Layoff List Revealed

Paul Bass File Photo

Economic development officer Richard Yao (pictured), who joined City Hall in 2008, was one of 82 city workers let go Thursday as the mayor sought to close a $5.5 million budget gap this fiscal year.

The mayor cut 96 positions Thursday, 82 of which were filled.

The Independent obtained a list Friday afternoon of the names of the affected workers. (City Hall had not yet answered a Freedom of Information Request for the information.)

Click here to read the list, which names the 33 Board of Ed and 49 city workers who lost their jobs.

After subtracting severance pay and medical benefits, the city will save $478,681 in the rest of fiscal year by cutting the city-side positions, and $1.6 million annually, according to City Hall spokesman Adam Joseph.

Cutting the filled positions in the Board of Education will save $1.3 million annually, he said.

The list includes longtime workers like public works’ John Cox and some more recent hires like Yao, who brought energy and fresh ideas into the city’s development wing, like an apple-themed event designed to lure an Apple store to town.

For Yao and some others on the list, it wasn’t the first time they’d been laid off.

Whether the workers stay jobless will depend on the so-called bumping process, whereby laid-off workers with more seniority can bump” less senior workers out of similar jobs.

It’s not clear yet how many of the laid-off workers have bumping rights.
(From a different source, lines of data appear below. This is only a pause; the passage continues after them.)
(* ===== verification/CommitSupport.v ===== *)
(** * Shared kernel mechanics: kernel/commit_support.py and kernel/queries.py

    Idempotency lookup, event construction, optimistic commits, mirroring, operation contexts, and
    the read-only queries over tasks and runs. *)

From S2P Require Import Prelude PyValue Errors Freeze Ident Lifecycle Domain Contracts EventStore.
From S2P Require Import Projection Effects.

(** Which optional collaborators the kernel was built with. *)
Record KernelConfig := Build_KernelConfig {
  has_event_sink : bool;
  has_completion_authority : bool;
  authority_output_aware : bool;     (* isinstance(authority, OutputChangeAware...) *)
  has_async_authority : bool
}.

Definition KERNEL_SOURCE : string := "platform-kernel".

(** [EventSpec]: event type, subject type, subject id, payload, adapter metadata. *)
Record EventSpec := Build_EventSpec {
  spec_event_type : string;
  spec_subject_type : string;
  spec_subject_id : string;
  spec_payload : dict;
  spec_adapter_metadata : list AdapterMetadata
}.

(** [f"{owner.type}:{owner.id}"] *)
Definition owner_text (o : OwnerRef) : string := OwnerRef_type o +:+ ":" +:+ OwnerRef_id o.

(** [cond or ...] tests on a task status set. *)
Definition status_in {S} `{EqDecision S} (s : S) (l : list S) : bool := bool_decide (s ∈ l).

Section commit_support.
Context (cfg : KernelConfig).

Definition require_key (key : string) : prog unit :=
  guard (negb (blank key)) (contract_error INVALID_REQUEST "idempotency key must not be blank").

Definition require_same_command (record : option CommandRecord) (operation key : string) : prog CommandRecord :=
  match record with
  | None => Raise (contract_error CONFLICT ("idempotency race lost for " +:+ key))
  | Some r =>
      if String.eqb (CommandRecord_operation r) operation then Ret r
      else Raise (contract_error CONFLICT
                    ("idempotency key " +:+ py_repr key +:+ " already belongs to " +:+
                     CommandRecord_operation r))
  end.

Definition existing_command (scope key operation : string) : prog (option CommandRecord) :=
  record ← call (OpFind scope key);
  match record with
  | None => Ret None
  | Some _ => r ← require_same_command record operation key; Ret (Some r)
  end.

Definition task_command (task_id key operation : string) : prog (option CommandRecord) :=
  _ ← require_key key;
  existing_command task_id key operation.

(** The payload enrichment of [event]. *)
Definition enrich (payload : dict) (actor_ref source : string) (revision : Z)
    (adapter_metadata : list AdapterMetadata) : res dict :=
  let enriched := dict_update payload
    [("actor_ref", VStr actor_ref); ("source", VStr source);
     ("canonical_payload_version", VStr "1.0"); ("stream_revision", VInt revision)] in
  match adapter_metadata with
  | [] => Ok enriched
  | _ =>
      let namespaces := map AdapterMetadata_namespace adapter_metadata in
      if bool_decide (NoDup namespaces) then
        Ok (dict_set "adapter_metadata"
              (VMap MDict (map (fun item => (AdapterMetadata_namespace item,
                                             VMap MDict (AdapterMetadata_values item))) adapter_metadata))
              enriched)
      else Err (contract_error CONTRACT_VIOLATION "adapter metadata namespaces must be unique")
  end.

Definition event (stream_id event_type subject_type subject_id causation_id owner_type owner_id : string)
    (project_id : option string) (actor_ref source : string) (revision : Z) (payload : dict)
    (adapter_metadata : list AdapterMetadata) : prog Event :=
  enriched ← lift (enrich payload actor_ref source revision adapter_metadata);
  provenance ← lift (Provenance_post_init (Build_Provenance source (Some actor_ref) []));
  id ← new_id "event";
  occurred_at ← utc_now;
  lift (Event_post_init
    (Build_Event event_type subject_type subject_id stream_id id
       (Some (Build_OwnerRef owner_type owner_id)) project_id (Some causation_id) None occurred_at
       enriched SCHEMA_VERSION (Some provenance) [])).

(** One element of the generator of [build_events]. *)
Definition build_event (task : TaskState) (causation_id : string) (actor_ref : option string)
    (source : string) (offset : Z) (spec : EventSpec) : prog Event :=
  let t := TaskState_task task in
  event (TaskState_task_id task) (spec_event_type spec) (spec_subject_type spec) (spec_subject_id spec)
    causation_id (OwnerRef_type (Task_owner_ref t)) (OwnerRef_id (Task_owner_ref t)) (Task_project_id t)
    (or_else actor_ref (owner_text (Task_owner_ref t))) source (TaskState_revision task + offset)
    (spec_payload spec) (spec_adapter_metadata spec).

(** [enumerate(event_specs, start=offset)] *)
Fixpoint build_events_from (task : TaskState) (causation_id : string) (actor_ref : option string)
    (source : string) (offset : Z) (specs : list EventSpec) : prog (list Event) :=
  match specs with
  | [] => Ret []
  | spec :: specs' =>
      e ← build_event task causation_id actor_ref source offset spec;
      es ← build_events_from task causation_id actor_ref source (offset + 1) specs';
      Ret (e :: es)
  end.

Definition build_events (task : TaskState) (causation_id : string) (actor_ref : option string)
    (source : string) (event_specs : list EventSpec) : prog (list Event) :=
  build_events_from task causation_id actor_ref source 1 event_specs.

Definition command (scope key operation stream_id result_id : string) (e : Event) : CommandRecord :=
  Build_CommandRecord scope key operation stream_id result_id (Event_id e).

Definition mirror (events : list Event) : prog unit :=
  if has_event_sink cfg
  then _ ← for_each (fun e => call (OpPublish e)) events; Ret tt
  else Ret tt.

(** [events[0]]. *)
Definition first_event (events : list Event) : prog Event :=
  match events with e :: _ => Ret e | [] => Raise (RuntimeError "tuple index out of range") end.

Definition commit_task_command (task : TaskState) (key operation : string) (event_specs : list EventSpec)
    (result_id : string) (actor_ref : option string) (source : string) : prog CommandRecord :=
  _ ← require_key key;
  existing ← existing_command (TaskState_task_id task) key operation;
  match existing with
  | Some record => Ret record
  | None =>
      events ← build_events task key actor_ref source event_specs;
      first ← first_event events;
      let cmd := command (TaskState_task_id task) key operation (TaskState_task_id task) result_id first in
      result ← call (OpCommit (TaskState_task_id task) (TaskState_revision task) events (Some cmd));
      if CommitResult_applied result
      then _ ← mirror events; Ret cmd
      else require_same_command (CommitResult_command result) operation key
  end.

Definition append_system_events (task : TaskState) (causation_id : string) (actor_ref : option string)
    (source : string) (event_specs : list EventSpec) : prog unit :=
  events ← build_events task causation_id actor_ref source event_specs;
  _ ← call (OpCommit (TaskState_task_id task) (TaskState_revision task) events None);
  mirror events.

Definition context (task : TaskState) (causation_id : string) : prog OperationContext :=
  let t := TaskState_task task in
  control ← lift (OperationControl_post_init
                    (Build_OperationControl None (Some causation_id) RETRY_IDEMPOTENT));
  lift (OperationContext_post_init
    (Build_OperationContext (TaskState_task_id task) (Some causation_id)
       (Some (OwnerRef_type (Task_owner_ref t))) (Some (OwnerRef_id (Task_owner_ref t)))
       (Task_project_id t) control)).
End commit_support.

(** ** kernel/queries.py *)

Definition get_task (task_id : string) : prog TaskState :=
  _ ← lift (validate_id task_id "task");
  events ← call (OpRead task_id);
  lift (reduce_task events task_id).

Definition get_run (task_id run_id : string) : prog RunState :=
  _ ← lift (validate_id task_id "task");
  _ ← lift (validate_id run_id "run");
  events ← call (OpRead task_id);
  run ← lift (reduce_run events run_id);
  if String.eqb (Run_correlation_id (RunState_run run)) task_id then Ret run
  else Raise (contract_error NOT_FOUND ("run " +:+ run_id +:+ " does not belong to task " +:+ task_id)).

Definition history (task_id : string) : prog (list Event) :=
  _ ← lift (validate_id task_id "task");
  call (OpRead task_id).

Definition validate_run_subject (task : TaskState) (subject_type subject_id : string) : prog unit :=
  if String.eqb subject_type "task" then
    guard (String.eqb subject_id (TaskState_task_id task))
      (contract_error CONFLICT ("task run subject " +:+ subject_id +:+
         " does not match owning task " +:+ TaskState_task_id task))
  else
    match TaskState_plan_ref task with
    | None => Raise (contract_error CONFLICT ("task " +:+ TaskState_task_id task +:+
                       " has no canonical plan for step run " +:+ subject_id))
    | Some plan_ref =>
        guard (in_strs subject_id (TaskState_step_ids task))
          (contract_error CONFLICT ("step " +:+ subject_id +:+ " does not belong to current plan " +:+
             plan_ref +:+ " for task " +:+ TaskState_task_id task))
    end.

(** [for run_id in task.run_ids: run = await get_run(...)], keeping the runs that pass the test. *)
Fixpoint collect_runs (task_id : string) (keep : RunState -> bool) (run_ids : list string) : prog (list RunState) :=
  match run_ids with
  | [] => Ret []
  | run_id :: run_ids' =>
      run ← get_run task_id run_id;
      rest ← collect_runs task_id keep run_ids';
      Ret (if keep run then run :: rest else rest)
  end.

Definition run_is_active (run : RunState) : bool := negb (run_terminal (RunState_status run)).
Definition run_for_subject (subject_type subject_id : string) (run : RunState) : bool :=
  String.eqb (Run_subject_type (RunState_run run)) subject_type &&
  String.eqb (Run_subject_id (RunState_run run)) subject_id.

Definition active_runs (task : TaskState) : prog (list RunState) :=
  collect_runs (TaskState_task_id task) run_is_active (TaskState_run_ids task).

(** The first run, in the given order, that passes the test; later runs are not read. *)
Fixpoint find_run (task_id : string) (want : RunState -> bool) (run_ids : list string) : prog (option RunState) :=
  match run_ids with
  | [] => Ret None
  | run_id :: run_ids' =>
      run ← get_run task_id run_id;
      if want run then Ret (Some run) else find_run task_id want run_ids'
  end.

Definition active_run_for_subject (task : TaskState) (subject_type subject_id : string) : prog (option RunState) :=
  find_run (TaskState_task_id task)
    (fun run => run_for_subject subject_type subject_id run && run_is_active run)
    (rev (TaskState_run_ids task)).

Definition next_attempt (task : TaskState) (subject_type subject_id : string) : prog Z :=
  runs ← collect_runs (TaskState_task_id task) (run_for_subject subject_type subject_id)
           (TaskState_run_ids task);
  Ret (foldl (fun latest run => Z.max latest (RunState_attempt run)) 0%Z runs + 1)%Z.

Definition latest_active_run (task : TaskState) : prog (option RunState) :=
  find_run (TaskState_task_id task) run_is_active (rev (TaskState_run_ids task)).
(* ===== verification/Recovery.v ===== *)
(** * Recovery after a restart: kernel/recovery.py *)

From S2P Require Import Prelude PyValue Errors Freeze Ident Lifecycle Domain Contracts EventStore.
From S2P Require Import Projection Effects CommitSupport KernelLifecycle.

Inductive RecoveryDisposition :=
| QUEUED_PENDING | REDISPATCHED | RECONCILED | TERMINAL_UNCHANGED | ORPHANED_RECONCILIATION_REQUIRED.

#[export] Instance RecoveryDisposition_eq_dec : EqDecision RecoveryDisposition.
Proof. solve_decision. Defined.

Record RecoveryEntry := Build_RecoveryEntry {
  RecoveryEntry_run_id : string;
  RecoveryEntry_before : RunStatus;
  RecoveryEntry_after : RunStatus;
  RecoveryEntry_disposition : RecoveryDisposition
}.

Record RecoveryReport := Build_RecoveryReport {
  RecoveryReport_task_id : string;
  RecoveryReport_entries : list RecoveryEntry
}.

Section recovery.
Context (cfg : KernelConfig).

Definition recovery_cause (run_id : string) : string := "recovery:" +:+ run_id.

(** The branches of the loop body of [recover_task]. *)
Definition recover_run (task : TaskState) (task_id run_id : string) (run : RunState) : prog RecoveryDisposition :=
  match RunState_status run with
  | R_QUEUED => Ret QUEUED_PENDING
  | R_STARTING =>
      ctx ← context task (recovery_cause run_id);
      found ← backend_snapshot run_id ctx;
      match found with
      | None =>
          _ ← dispatch_started_run cfg task_id run_id (recovery_cause run_id) (Some SERVICE_ACTOR) "recovery";
          Ret REDISPATCHED
      | Some snapshot =>
          _ ← apply_snapshot_system cfg task_id run_id snapshot (recovery_cause run_id) "recovery";
          Ret RECONCILED
      end
  | R_RUNNING =>
      ctx ← context task (recovery_cause run_id);
      found ← backend_snapshot run_id ctx;
      match found with
      | None =>
          _ ← mark_recovery_required cfg task_id run_id "canonical_running_backend_not_found"
                (recovery_cause run_id);
          Ret ORPHANED_RECONCILIATION_REQUIRED
      | Some snapshot =>
          _ ← apply_snapshot_system cfg task_id run_id snapshot (recovery_cause run_id) "recovery";
          Ret RECONCILED
      end
  | _ => Ret TERMINAL_UNCHANGED
  end.

Definition recover_entry (task : TaskState) (task_id run_id : string) : prog RecoveryEntry :=
  run ← get_run task_id run_id;
  disposition ← recover_run task task_id run_id run;
  after ← get_run task_id run_id;
  Ret (Build_RecoveryEntry run_id (RunState_status run) (RunState_status after) disposition).

Definition recover_task (task_id : string) : prog RecoveryReport :=
  task ← get_task task_id;
  entries ← for_each (recover_entry task task_id) (TaskState_run_ids task);
  Ret (Build_RecoveryReport task_id entries).

Definition recover_all : prog (list RecoveryReport) :=
  stream_ids ← call OpListStreams;
  for_each recover_task (List.filter (fun s => starts_with s "task_") stream_ids).
End recovery.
AFSCME Local 3144 President Cherlyn Poindexter, whose management union lost 15 workers, said she is still examining the layoffs case by case.

She said she’ll get a seniority list to make sure the city did the layoffs correctly, meaning that they laid off the least senior person in each job position. Then she’ll get a list of vacant positions and see if any of the laid-off members qualify for those jobs.

I have to look at vacant positions, I have to look at seniority, and I have to make a case for each person,” Poindexter said. I’m in the process of doing that as we speak.”